→ WORK ITEM
Go to the line below containing "From Stdlib Require" and print exactly from there through the line containing "Definition Set_has (s", both included. Print nothing else.

Collected data entries
┄┄┄┄┄┄┄┄┄┄┄┄┄┄┄┄┄┄┄┄

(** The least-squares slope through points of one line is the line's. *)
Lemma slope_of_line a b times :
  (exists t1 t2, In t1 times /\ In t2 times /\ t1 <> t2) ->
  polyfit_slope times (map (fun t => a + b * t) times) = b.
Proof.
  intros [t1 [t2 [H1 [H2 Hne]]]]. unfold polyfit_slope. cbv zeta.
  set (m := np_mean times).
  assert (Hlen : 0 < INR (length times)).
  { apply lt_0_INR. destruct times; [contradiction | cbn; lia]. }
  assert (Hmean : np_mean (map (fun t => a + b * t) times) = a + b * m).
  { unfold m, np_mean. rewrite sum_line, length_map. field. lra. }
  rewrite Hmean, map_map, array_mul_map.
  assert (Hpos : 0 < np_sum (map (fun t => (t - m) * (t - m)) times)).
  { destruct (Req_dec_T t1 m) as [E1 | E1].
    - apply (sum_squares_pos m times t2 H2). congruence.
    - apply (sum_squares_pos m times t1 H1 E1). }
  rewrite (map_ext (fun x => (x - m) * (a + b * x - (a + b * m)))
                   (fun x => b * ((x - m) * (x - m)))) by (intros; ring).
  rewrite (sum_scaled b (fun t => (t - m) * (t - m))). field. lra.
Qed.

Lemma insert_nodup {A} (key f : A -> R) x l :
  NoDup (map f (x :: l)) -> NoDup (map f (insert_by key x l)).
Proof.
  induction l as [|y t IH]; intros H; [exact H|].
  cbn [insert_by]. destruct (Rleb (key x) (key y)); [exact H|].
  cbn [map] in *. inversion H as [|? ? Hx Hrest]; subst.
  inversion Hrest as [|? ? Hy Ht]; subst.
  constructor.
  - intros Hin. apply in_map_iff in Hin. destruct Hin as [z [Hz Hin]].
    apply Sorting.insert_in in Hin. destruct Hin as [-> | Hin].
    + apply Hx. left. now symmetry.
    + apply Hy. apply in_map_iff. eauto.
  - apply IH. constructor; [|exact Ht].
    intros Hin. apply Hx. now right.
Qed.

┄┄┄┄┄┄┄┄┄┄┄┄┄┄┄┄┄┄┄┄

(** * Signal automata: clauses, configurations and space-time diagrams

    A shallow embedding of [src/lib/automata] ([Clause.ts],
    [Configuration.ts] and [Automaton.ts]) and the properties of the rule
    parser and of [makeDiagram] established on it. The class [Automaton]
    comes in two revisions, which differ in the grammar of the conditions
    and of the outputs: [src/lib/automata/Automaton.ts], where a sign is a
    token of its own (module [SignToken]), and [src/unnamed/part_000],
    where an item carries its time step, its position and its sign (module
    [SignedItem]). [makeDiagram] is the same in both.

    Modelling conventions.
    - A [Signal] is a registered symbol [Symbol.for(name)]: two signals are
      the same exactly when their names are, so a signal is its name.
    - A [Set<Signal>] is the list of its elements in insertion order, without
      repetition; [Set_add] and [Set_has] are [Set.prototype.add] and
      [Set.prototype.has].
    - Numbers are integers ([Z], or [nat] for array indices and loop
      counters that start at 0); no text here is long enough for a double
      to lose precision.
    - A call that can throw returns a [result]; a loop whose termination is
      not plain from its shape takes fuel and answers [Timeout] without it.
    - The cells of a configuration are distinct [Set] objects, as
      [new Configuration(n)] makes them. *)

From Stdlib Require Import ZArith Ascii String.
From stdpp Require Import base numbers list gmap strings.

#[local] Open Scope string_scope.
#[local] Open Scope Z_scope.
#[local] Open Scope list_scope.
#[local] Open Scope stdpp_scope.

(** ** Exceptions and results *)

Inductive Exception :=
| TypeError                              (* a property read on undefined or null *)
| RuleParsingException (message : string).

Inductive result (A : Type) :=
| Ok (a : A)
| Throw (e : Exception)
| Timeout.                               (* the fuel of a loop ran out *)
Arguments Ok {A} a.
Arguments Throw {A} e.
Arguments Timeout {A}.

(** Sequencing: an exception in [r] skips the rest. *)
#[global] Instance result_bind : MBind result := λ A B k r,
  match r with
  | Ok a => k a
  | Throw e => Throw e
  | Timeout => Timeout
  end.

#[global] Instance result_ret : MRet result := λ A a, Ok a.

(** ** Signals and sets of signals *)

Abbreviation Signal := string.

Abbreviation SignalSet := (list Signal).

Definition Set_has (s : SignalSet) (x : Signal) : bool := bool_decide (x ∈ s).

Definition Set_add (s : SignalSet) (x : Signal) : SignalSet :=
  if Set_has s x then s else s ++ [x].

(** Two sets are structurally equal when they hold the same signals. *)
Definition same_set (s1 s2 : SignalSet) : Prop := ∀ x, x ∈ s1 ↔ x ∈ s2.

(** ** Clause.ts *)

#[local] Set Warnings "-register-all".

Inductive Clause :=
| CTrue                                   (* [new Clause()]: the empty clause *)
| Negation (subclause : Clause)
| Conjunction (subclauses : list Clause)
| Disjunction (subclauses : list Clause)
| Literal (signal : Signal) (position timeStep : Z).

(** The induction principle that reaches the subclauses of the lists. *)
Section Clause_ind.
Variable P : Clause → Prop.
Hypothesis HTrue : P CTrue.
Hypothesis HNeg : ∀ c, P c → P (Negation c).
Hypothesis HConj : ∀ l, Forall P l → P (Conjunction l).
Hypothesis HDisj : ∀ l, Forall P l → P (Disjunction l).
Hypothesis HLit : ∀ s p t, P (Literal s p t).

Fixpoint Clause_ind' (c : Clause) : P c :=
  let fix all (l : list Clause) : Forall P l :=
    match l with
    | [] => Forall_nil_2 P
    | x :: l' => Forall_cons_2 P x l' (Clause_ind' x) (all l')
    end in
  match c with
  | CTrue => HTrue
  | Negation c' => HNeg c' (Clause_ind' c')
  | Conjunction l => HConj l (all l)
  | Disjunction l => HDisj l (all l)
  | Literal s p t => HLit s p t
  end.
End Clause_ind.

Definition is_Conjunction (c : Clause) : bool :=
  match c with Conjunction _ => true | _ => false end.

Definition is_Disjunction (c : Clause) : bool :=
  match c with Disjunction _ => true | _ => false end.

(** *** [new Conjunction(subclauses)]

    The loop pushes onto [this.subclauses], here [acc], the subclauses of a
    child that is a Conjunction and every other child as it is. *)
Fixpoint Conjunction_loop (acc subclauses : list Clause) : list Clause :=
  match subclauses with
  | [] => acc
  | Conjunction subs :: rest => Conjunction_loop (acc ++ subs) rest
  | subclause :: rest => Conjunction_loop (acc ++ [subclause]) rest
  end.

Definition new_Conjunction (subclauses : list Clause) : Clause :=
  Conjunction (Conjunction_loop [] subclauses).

┄┄┄┄┄┄┄┄┄┄┄┄┄┄┄┄┄┄┄┄

→ FINISHED EXERCISE
From Stdlib Require Import ZArith Ascii String.
From stdpp Require Import base numbers list gmap strings.

#[local] Open Scope string_scope.
#[local] Open Scope Z_scope.
#[local] Open Scope list_scope.
#[local] Open Scope stdpp_scope.

(** ** Exceptions and results *)

Inductive Exception :=
| TypeError                              (* a property read on undefined or null *)
| RuleParsingException (message : string).

Inductive result (A : Type) :=
| Ok (a : A)
| Throw (e : Exception)
| Timeout.                               (* the fuel of a loop ran out *)
Arguments Ok {A} a.
Arguments Throw {A} e.
Arguments Timeout {A}.

(** Sequencing: an exception in [r] skips the rest. *)
#[global] Instance result_bind : MBind result := λ A B k r,
  match r with
  | Ok a => k a
  | Throw e => Throw e
  | Timeout => Timeout
  end.

#[global] Instance result_ret : MRet result := λ A a, Ok a.

(** ** Signals and sets of signals *)

Abbreviation Signal := string.

Abbreviation SignalSet := (list Signal).

Definition Set_has (s : SignalSet) (x : Signal) : bool := bool_decide (x ∈ s).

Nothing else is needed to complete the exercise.